Newsgroups: alt.fan.landmark
From: patrick <patrickda...@linuxmail.org>
Date: Wed, 12 Sep 2012 07:08:53 -0700 (PDT)
Local: Wed, Sep 12 2012 10:08 am
Subject: Re: "MY (SCARY, DESTRUCTIVE) BRUSH WITH SCIENTOLOGY LIGHT"
On Sunday, September 2, 2012 11:50:29 PM UTC-5, Caligari wrote:
theres a movie coming up and it all about your cultie daddy elrod.
> From: http://www.xojane.com/newagey/landmark-forum-cult > MY (SCARY, DESTRUCTIVE) BRUSH WITH SCIENTOLOGY LIGHT
> So. Is it a cult? Technically, no. But, if it walks like cult, talks
> like a cult, and preys on people like a cult, it just might be
> Landmark.
> Everyone told me not to go.
> "It's a cult, Sarah. Don't get sucked in!"
> “The Landmark Forum? It’s like 'Scientology Light.' Run the opposite
> direction!”
> I'd just begun a trial separation from my husband. I was heartbroken,
> confused and vulnerable. That’s when my good friend, Ed, a
> fantastically positive, well-put-together human being, told me
> emphatically that The Landmark Forum had changed his life and invited
> me to a free seminar.
> Eager, I went online to check it out, and began to worry.
> On the net, opinions and experiences ran the gamut. There were
> warnings against Landmark, video testimonials about how-Landmark-saved-
> my-life, letters of both support and condemnation from psychologists,
> priests and university scholars.
> I had other friends who all but begged me not to go, citing it as
> destructive and dangerous. Now, I was intrigued. Such a range of
> reactions and emotions! I had to find out for myself.
> Still, something didn’t feel right.

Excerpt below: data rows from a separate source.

(** * keunwoo/skiplist: a shallow embedding of [skiplist.go]

    The Go program keeps its nodes on the garbage-collected heap and links
    them with pointers; [Insert] even keeps pointers to individual slots of
    the [next] slices it walked over.  The embedding therefore models

    - the nodes owned by a list as an arena ([heap]), a pointer being the
      index of a node in it and allocation appending at the end;
    - a slice such as the local variable [nodes] as a reference to the
      slice it aliases ([SHead] for [s.head], [SNext p] for [p.next]);
    - a [**node] such as [updates[i]] as a slot: a slice reference and an
      index into it;
    - run-time panics, and loops that may not terminate, by the [Result]
      type: [Panic] for an abort of the process, [Timeout] when the fuel of
      a pointer-chasing loop is exhausted.  A loop that follows pointers
      takes one unit of fuel for each turn; the loops that count levels
      are structural;
    - an [interface{}] value as [option E], [None] being the nil
      interface, and the comparator as a function on these values that
      returns a Go [int];
    - Go's [int] as [Z]: the program adds 1 to a level, to [maxLevel] and
      to a count of nodes, and compares; [make] with a negative length
      panics;
    - [crypto/rand] as a stream of [Read] outcomes. *)

From stdpp Require Import base list strings pretty sorting gmap.
From Stdlib Require Import ZArith Lia Ascii Sorting.Sorted Sorting.Permutation.

Open Scope Z_scope.

(** ** Outcomes of a Go call *)

Inductive panic :=
  | InvalidCmp        (* panic("invalid result code from comparison") *)
  | IndexOutOfRange   (* slice index out of range *)
  | NilDeref          (* nil pointer dereference *)
  | RandFailure       (* panic("error getting random level: ...") *)
  | NegativeLen       (* make: len out of range *)
  | Dangling.         (* a pointer outside the arena; Go has none *)

Inductive Result (A : Type) :=
  | Ret (a : A)
  | Panic (p : panic)
  | Timeout.
Arguments Ret {A} a.
Arguments Panic {A} p.
Arguments Timeout {A}.

Definition bind {A B} (m : Result A) (k : A → Result B) : Result B :=
  match m with
  | Ret a => k a
  | Panic p => Panic p
  | Timeout => Timeout
  end.

Notation "'do' x <- m ; k" := (bind m (fun x => k))
  (at level 10, x name, m at level 100, k at level 200).
Notation "'do' ' p <- m ; k" := (bind m (fun x => let 'p := x in k))
  (at level 10, p pattern, m at level 100, k at level 200).

(** [l[i]] with Go's bounds check. *)
Definition index {A} (l : list A) (i : nat) : Result A :=
  match l !! i with
  | Some x => Ret x
  | None => Panic IndexOutOfRange
  end.

(** ** Strings *)

(** [strings.Repeat(p, n)] *)
Fixpoint repeat_string (p : string) (n : nat) : string :=
  match n with
  | O => EmptyString
  | S n => p +:+ repeat_string p n
  end.

(** [strings.TrimRight(str, " ")] *)
Fixpoint trim_right (str : string) : string :=
  match str with
  | EmptyString => EmptyString
  | String a rest =>
      match trim_right rest with
      | EmptyString => if Ascii.eqb a " "%char then EmptyString else String a EmptyString
      | rest' => String a rest'
      end
  end.

Definition newline : string := String "010"%char EmptyString.

(** [strings.Join(l, sep)] for the empty separator. *)
Definition join (l : list string) : string := String.concat EmptyString l.

(** ** The data model *)

Abbreviation ptr := nat.

(** The outcomes of [rand.Read(rb)] for a one-byte buffer, in the order
    they are drawn: the byte read, or [None] for a non-nil error. *)
Definition rand_source := nat → option Z.

Definition rand_tail (rs : rand_source) : rand_source := fun k => rs (S k).

(** A slice variable aliases the header or the [next] field of a node. *)
Inductive sref := SHead | SNext (p : ptr).

Global Instance sref_eq_dec : EqDecision sref.
Proof. solve_decision. Defined.

(** [&nodes[i]] *)
Abbreviation slot := (sref * nat)%type.

Section SkipList.

(** [interface{}]: the nil interface or a dynamic value. *)
Context {E : Type}.
Definition value := option E.

(** type node struct { val interface{}; next []*node } *)
Record node := Node { val : value; next : list (option ptr) }.

(** type SkipList struct { Compare; maxLevel int; head []*node },
    together with the nodes it has allocated. *)
Record SkipList := Mk {
  Compare : value → value → Z;
  maxLevel : Z;
  head : list (option ptr);
  heap : list node
}.

Definition deref (s : SkipList) (p : ptr) : Result node :=
  match heap s !! p with
  | Some nd => Ret nd
  | None => Panic Dangling
  end.

Definition slice (s : SkipList) (r : sref) : Result (list (option ptr)) :=
  match r with
  | SHead => Ret (head s)
  | SNext p => do nd <- deref s p ; Ret (next nd)
  end.

(** [*u] for [u = &nodes[i]] *)
Definition read_slot (s : SkipList) (u : slot) : Result (option ptr) :=
  do sl <- slice s u.1 ; index sl u.2.

Definition set_heap (s : SkipList) (h : list node) : SkipList :=
  Mk (Compare s) (maxLevel s) (head s) h.

Definition set_head (s : SkipList) (hd : list (option ptr)) : SkipList :=
  Mk (Compare s) (maxLevel s) hd (heap s).

(** [*u = v] *)
Definition write_slot (s : SkipList) (u : slot) (v : option ptr)
  : Result SkipList :=
  match u.1 with
  | SHead =>
      do _ <- index (head s) u.2 ;
      Ret (set_head s (<[u.2 := v]> (head s)))
  | SNext p =>
      do nd <- deref s p ;
      do _ <- index (next nd) u.2 ;
      Ret (set_heap s (<[p := Node (val nd) (<[u.2 := v]> (next nd))]> (heap s)))
  end.

(** [p.val = v] *)
Definition write_val (s : SkipList) (p : ptr) (v : value) : Result SkipList :=
  do nd <- deref s p ;
  Ret (set_heap s (<[p := Node v (next nd)]> (heap s))).

(** [&node{...}] *)
Definition alloc (s : SkipList) (nd : node) : ptr * SkipList :=
  (length (heap s), set_heap s (heap s ++ [nd])).

(** ** New *)

Definition New (compare : value → value → Z) (maxLevel : Z) : Result SkipList :=
  if maxLevel <? 0 then Panic NegativeLen
  else Ret (Mk compare maxLevel (replicate (Z.to_nat maxLevel) None) []).

(** ** cmp: the nil node is greater than any element *)

Definition cmp (s : SkipList) (n : option ptr) (elem : value) : Result Z :=
  match n with
  | None => Ret 1
  | Some p => do nd <- deref s p ; Ret (Compare s (val nd) elem)
  end.

(** [n.next] for a [*node] that may be nil *)
Definition next_of (s : SkipList) (n : option ptr) : Result sref :=
  match n with
  | None => Panic NilDeref
  | Some p => do _ <- deref s p ; Ret (SNext p)
  end.

(** ** Contains *)

(** The [inner: for { switch ... }] loop at level [i].  [inl nodes] is
    [break inner] with the current slice, [inr b] is [return b]. *)
Fixpoint contains_inner (fuel : nat) (s : SkipList) (elem : value) (i : nat)
    (nodes : sref) : Result (sref + bool) :=
  match fuel with
  | O => Timeout
  | S fuel =>
      do sl <- slice s nodes ;
      do n <- index sl i ;
      do c <- cmp s n elem ;
      if c =? -1 then
        do nodes' <- next_of s n ;
        contains_inner fuel s elem i nodes'
      else if c =? 0 then Ret (inr true)
      else if c =? 1 then Ret (inl nodes)
      else Panic InvalidCmp
  end.

(** [for i := s.maxLevel - 1; i >= 0; i--], with [k = i + 1]. *)
Fixpoint contains_outer (fuel : nat) (s : SkipList) (elem : value) (k : nat)
    (nodes : sref) : Result (sref + bool) :=
  match k with
  | O => Ret (inl nodes)
  | S i =>
      do r <- contains_inner fuel s elem i nodes ;
      match r with
      | inl nodes' => contains_outer fuel s elem i nodes'
      | inr b => Ret (inr b)
      end
  end.

Definition Contains (fuel : nat) (s : SkipList) (elem : value) : Result bool :=
  do r <- contains_outer fuel s elem (Z.to_nat (maxLevel s)) SHead ;
  match r with
  | inr b => Ret b
  | inl nodes =>
      do sl <- slice s nodes ;
      do n <- index sl 0 ;
      do c <- cmp s n elem ;
      Ret (c =? 0)
  end.

(** ** Insert *)

(** The search loop of [Insert].  Its [switch] has no [default] case: on a
    result other than -1, 0, 1 the body does nothing and the [for] goes
    round again. *)
Fixpoint insert_inner (fuel : nat) (s : SkipList) (elem : value) (i : nat)
    (nodes : sref) (updates : list (option slot))
    : Result (sref * list (option slot) + value * SkipList) :=
  match fuel with
  | O => Timeout
  | S fuel =>
      do sl <- slice s nodes ;
      do n <- index sl i ;
      do c <- cmp s n elem ;
      if c =? -1 then
        do nodes' <- next_of s n ;
        insert_inner fuel s elem i nodes' updates
      else if c =? 0 then
        match n with
        | None => Panic NilDeref
        | Some p =>
            do nd <- deref s p ;
            do s' <- write_val s p elem ;
            Ret (inr (val nd, s'))
        end
      else if c =? 1 then
        do _ <- index updates i ;
        Ret (inl (nodes, <[i := Some (nodes, i)]> updates))
      else insert_inner fuel s elem i nodes updates
  end.

Fixpoint insert_outer (fuel : nat) (s : SkipList) (elem : value) (k : nat)
    (nodes : sref) (updates : list (option slot))
    : Result (sref * list (option slot) + value * SkipList) :=
  match k with
  | O => Ret (inl (nodes, updates))
  | S i =>
      do r <- insert_inner fuel s elem i nodes updates ;
      match r with
      | inl (nodes', updates') => insert_outer fuel s elem i nodes' updates'
      | inr out => Ret (inr out)
      end
  end.

(** [randLevel]: [k] counts the levels left below [maxLevel], so the guard
    [level < s.maxLevel] holds exactly when [k] is not zero. *)
Fixpoint randLevel_loop (k : nat) (level : Z) (rs : rand_source)
    : Result (Z * rand_source) :=
  match k with
  | O => Ret (level, rs)
  | S k =>
      match rs O with
      | None => Panic RandFailure
      | Some b =>
          if Z.land b 1 =? 1 then randLevel_loop k (level + 1) (rand_tail rs)
          else Ret (level, rand_tail rs)
      end
  end.

Definition randLevel (s : SkipList) (rs : rand_source) : Result (Z * rand_source) :=
  randLevel_loop (Z.to_nat (maxLevel s - 1)) 1 rs.

(** [for i := range n.next { n.next[i] = *updates[i]; *updates[i] = n }],
    with [cnt] iterations left from index [i]. *)
Fixpoint splice (s : SkipList) (n : ptr) (updates : list (option slot))
    (i cnt : nat) : Result SkipList :=
  match cnt with
  | O => Ret s
  | S cnt =>
      do u <- index updates i ;
      match u with
      | None => Panic NilDeref
      | Some u =>
          do v <- read_slot s u ;
          do s1 <- write_slot s (SNext n, i) v ;
          do s2 <- write_slot s1 u (Some n) ;
          splice s2 n updates (S i) cnt
      end
  end.

Definition Insert (fuel : nat) (s : SkipList) (elem : value) (rs : rand_source)
    : Result (value * SkipList * rand_source) :=
  if maxLevel s <? 0 then Panic NegativeLen else
  let updates := replicate (Z.to_nat (maxLevel s)) None in
  do r <- insert_outer fuel s elem (Z.to_nat (maxLevel s)) SHead updates ;
  match r with
  | inr (prev, s') => Ret (prev, s', rs)
  | inl (_, updates) =>
      do '(level, rs') <- randLevel s rs ;
      let '(n, s1) := alloc s (Node elem (replicate (Z.to_nat level) None)) in
      do s2 <- splice s1 n updates 0 (Z.to_nat level) ;
      Ret (None, s2, rs')
  end.

(** ** ForEach *)

(** The callback is a Go closure: it reads and writes its captured
    variables ([CS]) and returns an error ([Some e]) or nil. *)
Fixpoint foreach_loop {CS Err : Type} (fuel : nat) (s : SkipList)
    (callback : CS → value → CS * option Err) (st : CS) (n : option ptr)
    : Result (CS * option Err) :=
  match n with
  | None => Ret (st, None)
  | Some p =>
      match fuel with
      | O => Timeout
      | S fuel =>
          do nd <- deref s p ;
          let '(st', err) := callback st (val nd) in
          match err with
          | Some e => Ret (st', Some e)
          | None =>
              do n' <- index (next nd) 0 ;
              foreach_loop fuel s callback st' n'
          end
      end
  end.

Definition ForEach {CS Err : Type} (fuel : nat) (s : SkipList)
    (callback : CS → value → CS * option Err) (st : CS)
    : Result (CS * option Err) :=
  do n <- index (head s) 0 ;
  foreach_loop fuel s callback st n.

(** ** String *)

(** The formatting of a value by [%v] is that of its dynamic type, and is
    left open: [fmt_v]. *)

(** [const minValueLen = 5] *)
Definition minValueLen : nat := 5.

(** The first loop: the formatted values along level 0. *)
Fixpoint string_values (fuel : nat) (s : SkipList) (fmt_v : value → string)
    (cur : option ptr) (strValues : list string) : Result (list string) :=
  match cur with
  | None => Ret strValues
  | Some p =>
      match fuel with
      | O => Timeout
      | S fuel =>
          do nd <- deref s p ;
          let str := " " +:+ fmt_v (val nd) +:+ " " in
          let str :=
            if (String.length str <? minValueLen)%nat
            then str +:+ repeat_string " " (minValueLen - String.length str)
            else str in
          do cur' <- index (next nd) 0 ;
          string_values fuel s fmt_v cur' (strValues ++ [str])
      end
  end.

On the day of the free seminar, I
> had a sinking feeling deep in my gut. Don’t go. But I'd told Ed I
> would see him there and felt bad bowing out. I explained my conflicted
> feelings to another friend who advised me to “Go, just don’t part with
> any money.”
> Huh. Why would I part with any money?
> I left late (subconsciously on purpose? Hoping it would be half over
> when I arrived?) and drove with trepidation to the location, a crappy
> hotel by the airport.
> There, I was greeted by what seemed like an endless supply of grinning
> volunteers. Each name-tagged little helper gushed how happy they were
> to see me. After tacking a nametag across my chest, they ushered me
> into a dank, depressing ballroom. Heavy draperies kept out the light
> of a gorgeous California day.
> On stage, people stood in line to give witness to how Landmark changed
> their lives. I thought it would be over -- I was almost an hour late
> -- but it was nowhere near over, and would go on another two hours.
> Somehow, despite my skepticism, halfway through I ended up sobbing my
> marital sadness to the two Landmark women with whom I was put into a
> small group. And by the end of the afternoon, I had written a check
> for $300 (merely a deposit) and registered for the course.
> I know.
> By the time I got back on the highway, I regretted it. What the hell
> was that? I asked myself aloud. I called to get a refund.
> At first, the Landmark rep on the phone acted as if a refund was no
> problem. Great, I thought. That was easy. But when she smoothly
> launched into a series of circular questions, I didn’t have a chance.
> “Mmm, this refund, let’s talk about this. Why do you feel this way?
> What could you be resisting in your life? What if 'I want my money
> back' is just a story you are telling yourself?”
> Hm. Gosh. Never thought if it that way.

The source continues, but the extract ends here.